## What is required
Produce word for word the lines of the data below running from the one that has "destruct Hnew as" to the one that has "meta_last_log_id snap.(meta) = Some", inclusive, and no others.

## Input
(** A build that is overtaken by the installation of a snapshot saves its older one in the place of the installed
    one: a restart goes back to the log id of the builder, with the pairs of the installed snapshot. *)
Lemma overtaken_by_install s snap x : carries snap x →
  wpr (rocks_error (DB := DB))
    (b ← get_snapshot_builder; _ ←? install_snapshot snap.(meta) snap.(snapshot_data); on_builder b build_snapshot)
    (λ _ s', view s' = x ∧
       match new s'.2.(db) with
       | Done (ROk _, s1) => view s1 = (s.1.(data), x.2)
       | Done (RErr e, _) => rocks_error (DB := DB) e
       | Panic _ => False
       end) s.
Proof.
  intros Hc. destruct (get_snapshot_builder_run s) as (b & s1 & Hb & Hd & Hv & _). apply wpr_bind. rw /wp Hb.
  apply wpr_try. eapply wpr_mono; [by apply install_snapshot_law|]. intros _ s2 [Hv2 _].
  eapply wpr_mono; [apply build_snapshot_law|]. intros r s3 (H1 & H2 & H3 & H4).
  split; [by rw /view H1 H2|]. rw Hd in H4. pose proof (rocks_kv_new_restores s3.2.(db) r _ H3 H4) as Hn.
  destruct (new s3.2.(db)) as [[[[]|e] s4]|]; [|done|done]. destruct Hn as [-> _]. by rw -Hv2.
Qed.
End laws.

(** ** A witness: the pair [x] is written again between the making of the builder and the build *)
Section witness.
#[local] Existing Instances map_db map_db_laws leader_id_countable.
#[local] Existing Instances meta_eq_dec meta_countable.
Local Ltac countable f g := refine (inj_countable' f g _); by intros [].
#[local] Instance rocks_kv_node_countable : Countable RocksKvNode.
Proof. countable (λ n, (rpc_addr n, api_addr n)) (λ p, {| rpc_addr := p.1; api_addr := p.2 |}). Defined.
#[local] Instance stored_snapshot_eq_dec : EqDecision StoredSnapshot.
Proof. solve_decision. Defined.
#[local] Instance stored_snapshot_countable : Countable StoredSnapshot.
Proof. countable (λ r, (ss_meta r, ss_data r)) (λ p, {| ss_meta := p.1; ss_data := p.2 |}). Defined.
#[local] Instance kvs_json : SerdeJson (gmap string string) := countable_json (gmap string string).
#[local] Instance kvs_json_laws : SerdeJsonLaws (gmap string string) := countable_json_laws (gmap string string).
#[local] Instance stored_json : SerdeJson StoredSnapshot := countable_json StoredSnapshot.
#[local] Instance stored_json_laws : SerdeJsonLaws StoredSnapshot := countable_json_laws StoredSnapshot.

Definition kv_id (i : N) : LogId := LogId_new (LeaderIdAdv.new 1 1) i.
Definition kv_write (i : N) (v : string) : Entry := Entry.new_normal (kv_id i) (RocksKvRequest_Set "x" v).
(** After the write of "one" at index 1. *)
Definition kv_written : StateMachineStore * Shared MapDB :=
  ({| data := {| last_applied_log_id := Some (kv_id 1);
                 last_membership := {| stored_log_id := None; stored_membership_ := Membership.default |} |};
      snapshot_idx := 0 |},
   {| kvs := {["x" := "one"]}; db := ∅ |})%string.

Lemma overtaken_snapshot_converges_witness :
  ∃ snap s', (b ← get_snapshot_builder; _ ←? apply [kv_write 2 "two"]; snap ←? on_builder b build_snapshot;
              _ ←? apply [kv_write 3 "three"]; mret (ROk snap)) kv_written = Done (ROk snap, s') ∧
    snap.(meta).(meta_last_log_id) = Some (kv_id 1) ∧
    match new s'.2.(db) with
    | Done (ROk _, s1) =>
        ∃ r s2, apply [kv_write 2 "two"; kv_write 3 "three"] s1 = Done (ROk r, s2) ∧
                s2.2.(kvs) = {["x" := "three"]}%string ∧ s2.1.(data).(last_applied_log_id) = Some (kv_id 3)
    | _ => False
    end.
Proof.
  assert (∀ e, ¬ rocks_error (DB := MapDB) e) as Hno by (by intros e He; exact He).
  destruct (wpr_total _ _ _ kv_written Hno (overtaken_snapshot_converges kv_written [kv_write 2 "two"] [kv_write 3 "three"]))
    as (snap & s' & Hrun & Hv & Hm & Hnew & _).
  exists snap, s'. split; [exact Hrun|]. split; [exact Hm|].
  destruct (new s'.2.(db)) as [[[[]|e] s1]|]; [|by apply Hno in Hnew|done].
  destruct Hnew as [_ (res & s2 & Hr & (r & ->) & Hv2)%wp_elim]. exists r, s2. split; [exact Hr|]. rw Hv in Hv2.
  split; [exact (f_equal snd Hv2)|exact (f_equal (λ x, x.1.(last_applied_log_id)) Hv2)].
Defined.

(** The saved snapshot says that it is of index 1 and holds the pair that index 2 wrote. *)
Example overtaken_snapshot_is_newer :
  match (b ← get_snapshot_builder; _ ←? apply [kv_write 2 "two"]; on_builder b build_snapshot) kv_written with
  | Done (ROk snap, s') =>
      meta_last_log_id snap.(meta) = Some (kv_id 1) ∧
      from_slice snap.(snapshot_data).(cursor_inner) = ROk ({["x" := "two"]}%string : gmap string string)
  | _ => False
  end.
Proof. by vm_compute. Qed.
End witness.
End RocksKv.
(** Changes of what is not mentioned. *)
Lemma core_ok_ext c c' :
  core_ok c → c'.(env).(ce_id) = c.(env).(ce_id) → c'.(rt) = c.(rt) → persisted c' = persisted c →
  votes_sent c' = votes_sent c → c'.(rx_api) = c.(rx_api) → c'.(rx_notification) = c.(rx_notification) → core_ok c'.
Proof.
  intros [] He Hr Hp Hv Ha Hn. assert (pledge c' = pledge c) as Hpl by by rw /pledge Hp.
  split; rw ?He ?Hr ?Hp ?Hv ?Ha ?Hn ?Hpl; done.
Qed.
Lemma cok_modify (f : Core → Core) :
  (∀ c, ce_id (env (f c)) = ce_id (env c) ∧ rt (f c) = rt c ∧ out (f c) = out c ∧ rx_api (f c) = rx_api c ∧
        rx_notification (f c) = rx_notification c) →
  ckeeps_by coreR (st_modify f).
Proof.
  intros Hf c a c' [= _ <-] Hc. destruct (Hf c) as (H1 & H2 & H3 & H4 & H5).
  split; [by rw /persisted H3|]. apply (core_ok_ext c); try done; by rw /persisted /votes_sent H3.
Qed.
Lemma cok_emit e : eff_saves e = [] → eff_votes e = [] → ckeeps_by coreR (emit e).
Proof.
  intros H1 H2 c a c' [= _ <-] Hc. set (c' := set_store _ _ _).
  assert (persisted c' = persisted c) as Hp by by rw /persisted /= bind_app /= H1 !app_nil_r.
  split; [by rw Hp|]. apply (core_ok_ext c); try done. by rw /votes_sent /= bind_app /= H2 !app_nil_r.
Qed.
Lemma cok_store op : eff_saves (Eff_Store op) = [] → ckeeps_by coreR (store op).
Proof.
  intros Hop c a c' Hrun Hc. revert Hrun. rw /store. destruct (store_fault _ _); intros [= _ <-].
  - split; [done|]. by apply (core_ok_ext c).
  - destruct (cok_emit (Eff_Store op) Hop eq_refl c tt _ eq_refl Hc) as [Hp Hc']. split; [exact Hp|].
    by apply (core_ok_ext (set_store c c.(store_calls) (c.(out) ++ [Eff_Store op]))).
Qed.
Lemma core_ok_notify c n :
  core_ok c → note_ok (pledge c) n → core_ok (set_rx_notification c (c.(rx_notification) ++ [n])).
Proof. intros [] Hn. split; try done. cbn. apply Forall_app. by split; [|apply Forall_singleton]. Qed.
Lemma cok_notify_local io : ckeeps_by coreR (notify (N_LocalIO io)).
Proof. intros c a c' [= _ <-] Hc. split; [done|]. by apply core_ok_notify. Qed.
End core_ok.

#[export] Hint Resolve cok_store cok_notify_local : ckeeps.
#[export] Hint Extern 0 (eff_saves _ = []) => reflexivity : ckeeps.
#[export] Hint Extern 1 (ckeeps_by (coreR _ _ _) (engine _)) =>
  apply cok_engine; intros ? ?; solve [auto with keeps] : ckeeps.
#[export] Hint Extern 1 (ckeeps_by (coreR _ _ _) (emit _)) => apply cok_emit; reflexivity : ckeeps.
#[export] Hint Extern 1 (ckeeps_by (coreR _ _ _) (st_modify _)) => apply cok_modify; done : ckeeps.

Section runtime.
Context {C : RaftTypeConfig}.
Context (P : Membership → Prop) (id : NodeId) (others : NodeId → Vote → Prop).
Context (HP : ∀ m, P m → membership_valid m ∧ m.(Membership.configs) ≠ []).
Implicit Types c : Core.

Notation coreR := (coreR P id others).
Notation coks := (ckeeps_by coreR).

Section engine_parts.
Context (saved : list Vote) (pledged : NodeId → Vote → Prop).
Notation oks := (keeps_by (okR P id saved pledged)).
Lemma ok_get_state : oks get_state.
Proof. by intros r a r' [= _ <-]. Qed.
Lemma ok_get_engine : oks get_engine.
Proof. by intros r a r' [= _ <-]. Qed.
Lemma ok_modify_io f : oks (modify_io f).
Proof. rw /modify_io. oks_tac. Qed.
Lemma ok_disable_lease : oks (modify_state (λ s, RaftState.set_vote s (Leased.disable_lease s.(RaftState.vote)))).
Proof. oks_tac. Qed.
Lemma ok_get_read_log_id : oks LeaderHandler.get_read_log_id.
Proof. rw /LeaderHandler.get_read_log_id. oks_tac. Qed.
Lemma ok_last_quorum_acked : oks RaftCore.last_quorum_acked_time.
Proof.
  rw /RaftCore.last_quorum_acked_time. intros r. apply kept_engine_bind.
  destruct (Engine.leader (eng r)) as [l|] eqn:Hl; [|apply kept_ret; reflexivity].
  change (kept_by (okR P id saved pledged) r (
    '(acked, l) ← lift (Leader.last_quorum_acked_time r.(clock) l); _ ← put_leader (Some l); mret acked) (ticked r)).
  apply kept_lift_bind. intros [acked l'] Hrun. assert (l'.(Leader.committed_vote) = l.(Leader.committed_vote)) as Hv.
  { revert Hrun. rw /Leader.last_quorum_acked_time /mbind /outcome_bind. intros Hrun.
    repeat (case_match; try done); by simplify_eq. }
  eapply kept_put_leader_bind; [|exact Hl|exact Hv|].
  - intros Hr. split; [done|]. by apply (node_ok_ext _ _ _ _ r).
  - apply kept_ret. eapply okR_leader; [|exact Hl|exact Hv]. intros Hr. split; [done|]. by apply (node_ok_ext _ _ _ _ r).
Qed.
End engine_parts.
#[local] Hint Resolve ok_get_state ok_get_engine ok_modify_io ok_disable_lease ok_get_read_log_id ok_last_quorum_acked
  : keeps.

## Solution to this exercise
  destruct Hnew as [_ (res & s2 & Hr & (r & ->) & Hv2)%wp_elim]. exists r, s2. split; [exact Hr|]. rw Hv in Hv2.
  split; [exact (f_equal snd Hv2)|exact (f_equal (λ x, x.1.(last_applied_log_id)) Hv2)].
Defined.

(** The saved snapshot says that it is of index 1 and holds the pair that index 2 wrote. *)
Example overtaken_snapshot_is_newer :
  match (b ← get_snapshot_builder; _ ←? apply [kv_write 2 "two"]; on_builder b build_snapshot) kv_written with
  | Done (ROk snap, s') =>
      meta_last_log_id snap.(meta) = Some (kv_id 1) ∧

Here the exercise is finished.